Ugh, I would have thought the CIO would be better by now. It's been 2 weeks + and he's still screaming. I sing him the same song everynight while he gets a bottle an dthen it's off to bed. And he screams hysterically. Luckily last night it only went on for 15 minutes or so and then he must have fell asleep. He woke up 45 minutes later and started to cry again, but that time it only lasted 10 minutes. It's so hard to leave him in there, especially as Jacob is pulling my finger telling me "baby crying". I thought after 3-5 days they were suppose to "get it" amd fall asleep. Apparently Danny did not get the memo.
Oh and thanks for listening. I am feeling much better. I had heard on Monday adn Tuesday that 2 people I work with (in fact I trained them) got the job I applied to and hadn't even been interviewed for and I found it very disheartening. That was the thing "picking at my scab" and just talking has made me feel better. Luckily DH is home for the next 2 nights so I can reconnect with him.

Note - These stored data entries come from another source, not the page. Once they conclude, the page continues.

(** The mapper of a document, [None] for one that is not open. *)
Definition mapper_of (e : option AEntry) : option documentPositionMapper :=
  (λ e, NewPositionMapper DiffMain (entry_base e) (Text (aDocument e))) <$> e.

(** The position in the base version; none in a new part of the text. *)
Definition base_position (e : option AEntry) (pos : Position) : option Position :=
  m ← mapper_of e;
  match MapCurrentPositionToBase m pos with
  | Ok (p, false, None) => Some p
  | _ => None
  end.

(** The position in the current version; none for a position that the base
    does not have. *)
Definition latest_position (e : option AEntry) (pos : Position) : option Position :=
  match mapper_of e with
  | None => Some pos
  | Some m => match MapBasePositionToCurrent m pos with Ok (p, None) => Some p | _ => None end
  end.

(** The range in the current version, the given one if it cannot be mapped. *)
Definition latest_range (e : option AEntry) (rng : Range) : Range :=
  match latest_position e (RStart rng), latest_position e (REnd rng) with
  | Some a, Some b => mkRange a b
  | _, _ => rng
  end.

Definition entry_fits (e : AEntry) : Prop := lines_fit (entry_base e) ∧ lines_fit (Text (aDocument e)).

Lemma MapBasePositionToCurrent_cases e pos :
  DiffMain_law DiffMain → entry_fits e → 0 ≤ Line pos →
  (∃ p, MapBasePositionToCurrent (NewPositionMapper DiffMain (entry_base e) (Text (aDocument e))) pos
     = Ok (p, None)) ∨
  (∃ p x, MapBasePositionToCurrent (NewPositionMapper DiffMain (entry_base e) (Text (aDocument e))) pos
     = Ok (p, Some x)).
Proof.
  intros Hlaw [Hb Ht] Hp. unfold MapBasePositionToCurrent.
  destruct (mapPosition_cases DiffMain (entry_base e) (Text (aDocument e)) pos false Hlaw Hb Ht Hp)
    as [(q&del&->)|(x&_&->)]; cbn; eauto.
Qed.

(** A document whose base was reset is mapped as it is. *)
Lemma latest_range_aclear e rng : latest_range (Some (aclear e)) rng = rng.
Proof.
  unfold latest_range, latest_position, mapper_of, entry_base. cbn.
  rewrite NewPositionMapper_same. by destruct rng.
Qed.
End positions.

Lemma ScipToProtocolRange_lines `{Bindings} rng :
  0 ≤ Line (RStart (ScipToProtocolRange rng)) ∧ 0 ≤ Line (REnd (ScipToProtocolRange rng)).
Proof.
  unfold ScipToProtocolRange. destruct (NewRange rng) as [p| | |]; cbn; [|done..].
  pose proof (uint32_range (Line (Scip.Start p))). pose proof (uint32_range (Line (Scip.End p))). lia.
Qed.

(** ** The reset of bases *)

Section reset.
Context {R : Type} `{RepositoryLaws R} (sessions : R).

Lemma a_reset_sessions doc ss (st : AState) :
  ∃ st', forM_ ss (λ s, modify_st (λ st, set_adocs (alter (alter aclear doc) (UUID s) (adocs st)) st)) st
      = (Ok tt, st') ∧
    (∀ u d, aget u d st' =
      if bool_decide (u ∈ UUID <$> ss ∧ d = doc) then aclear <$> aget u d st else aget u d st) ∧
    ∀ u, is_Some (adocs st' !! u) ↔ is_Some (adocs st !! u).
Proof.
  revert st. induction ss as [|s ss IH]; intros st.
  { exists st. split_and!; [done| |done]. intros u d. rewrite bool_decide_false; [done|].
    intros [Hu _]. by apply elem_of_nil in Hu. }
  cbn [forM_]. unfold sbind at 1, modify_st at 1.
  set (st1 := set_adocs (alter (alter aclear doc) (UUID s) (adocs st)) st).
  destruct (IH st1) as (st'&->&Hget&Hsome). exists st'. split; [done|].
  assert (H1 : ∀ u d, aget u d st1 =
    if bool_decide (u = UUID s ∧ d = doc) then aclear <$> aget u d st else aget u d st).
  { intros u d. unfold aget. cbn. destruct (decide (u = UUID s)) as [->|Hu].
    - rewrite lookup_alter_eq. destruct (adocs st !! UUID s) as [m|]; cbn; [|by case_bool_decide].
      destruct (decide (d = doc)) as [->|Hd].
      + by rewrite lookup_alter_eq, bool_decide_true.
      + by rewrite lookup_alter_ne, bool_decide_false by naive_solver.
    - by rewrite lookup_alter_ne, bool_decide_false by naive_solver. }
  split.
  - intros u d. rewrite Hget, H1, fmap_cons.
    assert (Hcons : (u ∈ UUID s :: (UUID <$> ss) ∧ d = doc) ↔
      (u = UUID s ∧ d = doc) ∨ (u ∈ UUID <$> ss ∧ d = doc)) by (rewrite elem_of_cons; tauto).
    rewrite (bool_decide_ext _ _ Hcons), bool_decide_or.
    do 2 case_bool_decide; cbn; try done. by destruct (aget u d st).
  - intros u. rewrite Hsome. cbn. by rewrite lookup_alter_is_Some.
Qed.
End reset.

(** ** The documents of a session *)

Section documents.
Context {R : Type} `{RepositoryLaws R} (sessions : R) (DiffMain : bytes → bytes → list Diff).

(** The store is well formed and knows the session, and the texts of its
    documents have less than 2^32 lines. *)
Record docs_ok (s : Session) (d : DocState) : Prop := {
  do_wf : wf DiffMain d;
  do_session : is_Some (adocs (abs d) !! UUID s);
  do_fits doc e : aget (UUID s) doc (abs d) = Some e → entry_fits e
}.

Lemma docs_ok_abs s d d' : docs_ok s d → wf DiffMain d' → abs d' = abs d → docs_ok s d'.
Proof. intros [H1 H2 H3] Hwf Ha. by split; rewrite ?Ha. Qed.

Lemma GetPositionMapper_ok ctx s doc d :
  docs_ok s d → repo_GetFromContext sessions ctx = Ok s →
  ∃ d', GetPositionMapper DiffMain sessions ctx doc d
      = (Ok (mapper_of DiffMain (aget (UUID s) doc (abs d))), d') ∧ wf DiffMain d' ∧ abs d' = abs d.
Proof.
  intros Hok Hs. pose proof (sim_GetPositionMapper DiffMain sessions ctx doc d (do_wf _ _ Hok)) as Hsim.
  destruct (GetPositionMapper DiffMain sessions ctx doc d) as [r d']. destruct Hsim as [Hwf Ha].
  exists d'. destruct (do_session _ _ Hok) as [m Hm]. revert Ha Hm.
  generalize (abs d), (abs d'). intros a a' Ha Hm. revert Ha.
  unfold a_getPositionMapper, try_, sbind, asession, lift_res, aentry, aget. rewrite Hs, Hm. cbn.
  destruct (m !! doc) as [e|]; cbn; intros [= <- <-]; by split_and!.
Qed.

(** A document that was loaded has its base reset. *)
Definition reset_base (loaded : list URI) (doc : URI) (e : option AEntry) : option AEntry :=
  if bool_decide (doc ∈ loaded) then aclear <$> e else e.

Lemma reset_base_app l1 l2 doc e : reset_base l2 doc (reset_base l1 doc e) = reset_base (l1 ++ l2) doc e.
Proof.
  unfold reset_base. rewrite (bool_decide_ext _ _ (elem_of_app l1 l2 doc)), bool_decide_or.
  do 2 case_bool_decide; cbn; try done. by destruct e.
Qed.

Lemma reset_base_ext l l' doc e : (doc ∈ l ↔ doc ∈ l') → reset_base l doc e = reset_base l' doc e.
Proof. intros Hl. unfold reset_base. by rewrite (bool_decide_ext _ _ Hl). Qed.

Lemma entry_fits_reset loaded doc e e' :
  (∀ e0, e = Some e0 → entry_fits e0) → reset_base loaded doc e = Some e' → entry_fits e'.
Proof.
  unfold reset_base. intros He. case_bool_decide; [|apply He].
  intros (e0&He0&->)%fmap_Some. destruct (He _ He0) as [_ ?]. by split.
Qed.

Lemma ResetBase_ok s ws doc d :
  repo_ok sessions → repo_Get sessions (UUID s) = Ok s → WorkspaceRoot s = ws → docs_ok s d →
  ∃ d', ResetBase sessions ws doc d = (Ok tt, d') ∧ docs_ok s d' ∧
    ∀ doc', aget (UUID s) doc' (abs d') = reset_base [doc] doc' (aget (UUID s) doc' (abs d)).
Proof.
  intros Hrepo Hs Hws Hok. pose proof (sim_ResetBase DiffMain sessions ws doc d (do_wf _ _ Hok)) as Hsim.
  destruct (ResetBase sessions ws doc d) as [r d']. destruct Hsim as [Hwf Ha].
  destruct (repo_GetAll_spec sessions ws Hrepo) as (ss&Hss&_&Hin).
  destruct (a_reset_sessions doc ss (abs d)) as (st'&Hrun&Hget&Hsome).
  assert (r = Ok tt ∧ abs d' = st') as [-> Habs].
  { revert Ha. unfold a_resetBase. rewrite Hss. unfold sbind at 1, lift_res. rewrite Hrun.
    by intros [= <- <-]. }
  assert (Hall : ∀ doc', aget (UUID s) doc' (abs d') = reset_base [doc] doc' (aget (UUID s) doc' (abs d))).
  { intros doc'. rewrite Habs, Hget. unfold reset_base.
    assert (UUID s ∈ UUID <$> ss) by (apply list_elem_of_fmap; exists s; split; [done|by apply Hin]).
    repeat case_bool_decide; try done; set_solver. }
  exists d'. split_and!; [done| |done]. split; [done| |].
  - rewrite Habs, Hsome. apply (do_session _ _ Hok).
  - intros doc' e He. rewrite Hall in He. revert He. apply entry_fits_reset, (do_fits _ _ Hok).
Qed.
End documents.

(** ** Queries *)

Section queries.
Context {R S M : Type} `{RepositoryLaws R}.
Context {I : Index.PartialIndex S} {C : CallbackLog S} {V : Index.View S} {B : Bindings} {L : Index.Laws S}.
Context {U : UriLib}.
Context (DiffMain : bytes → bytes → list Diff) (publish_error : uuid → URI → option error) (sessions : R).
Context (HDiff : DiffMain_law DiffMain) (Hrepo : repo_ok sessions).
(** the session of the request *)
Context (ctx : Context) (s : Session) (Hctx : repo_GetFromContext sessions ctx = Ok s).
Implicit Types c : Controller.controller S M.

(** The document as the session has it open. *)
Definition entry c (doc : URI) : option AEntry := aget (UUID s) doc (abs (Controller.documents c)).

(** [c'] differs from [c] in the cached mappers only. *)
Record same_view c c' : Prop := {
  sv_registries : Controller.registries c' = Controller.registries c;
  sv_docs : docs_ok DiffMain s (Controller.documents c');
  sv_entry doc : entry c' doc = entry c doc
}.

Tuesday, November 01, 2005

I feel so ugly.

And I’m not talking about my reflection in the mirror, although that too is leaving something to be desired. I’m talking about me, my soul. I’ve been struggling with depression, but it’s not overwhelming so there’s no need to go get a prescription or anything like that. What I need is a friend. What I need is my best friend. She moved away a long time ago and although she is and will always be my best friend in my heart, the openness is no longer there. How can you pour out your deepest darkest secrets and fears over the phone? And when I see her (about once a year, thankfully she still visits me) how do I open all of the darkness to her then? I miss her deeply. I miss being able to pour out my soul to someone who will just listen. Someone who doesn’t try to offer suggestions or fix things. Someone I can cry in front of without feeling like I am weak. Oh God, I get this huge lump in my throat thinking about how lonely I am. I love my husband dearly, he is my soulmate. He treats me like no one has ever treated me before. He loves me not in spite of my flaws, but because of them. He is a wonderful man and I don’t want to take anything away from him with my inability to share with him. I can’t open up to him about everything. Our marriage is already under stress with finances, kids, schedules, sleep deprivation, lack of quality time together (heck, lack of any time together). I spend about an hour a day with him because we work opposite shifts and I miss him. I’m feeling very much like a single parent and I’m overwhelmed. I feel like I need to have a huge bawling session to make me feel better, but when would I have the time. I can’t cry in front of my kids, it would upset them so much.
And the result, I’m dying on the inside. I feel like I am festering. I am always angry. I am always tired. I am wounded. And any little event in my life is like picking at the scab. Even if it isn’t a big deal, it’s opening that wound and making my soul hurt and I can’t let anyone in my world know how much I hurt.
I’m pouring out my soul here, which is why I created this space right? Whether the world reads how scarred my heart has become or if no one does, this is my only path to freeing myself and I can’t be afraid of what others might think. I have been watching what I am becoming for years now. I listen to the things that I say, the way that I feel and realized I don’t like myself. I’m not the carefree fun person I used to be. I have become a grumpy old soul and that hurts. I don’t want to be like this. I want to be the old me. The me of years ago. I want to be that person that doesn’t know first hand how hurtful and deceitful people can be. I want to be that girl who doesn’t know what it feels like to be blindsided. I want to be that girl that believes if you are a good person and if you work hard you will be rewarded.
I see that innocence in my children and I am so grateful for that. And then I see the way I act, the way I yell, the way I get depressed and I’m terrified that I am taking away their innocence long before their time.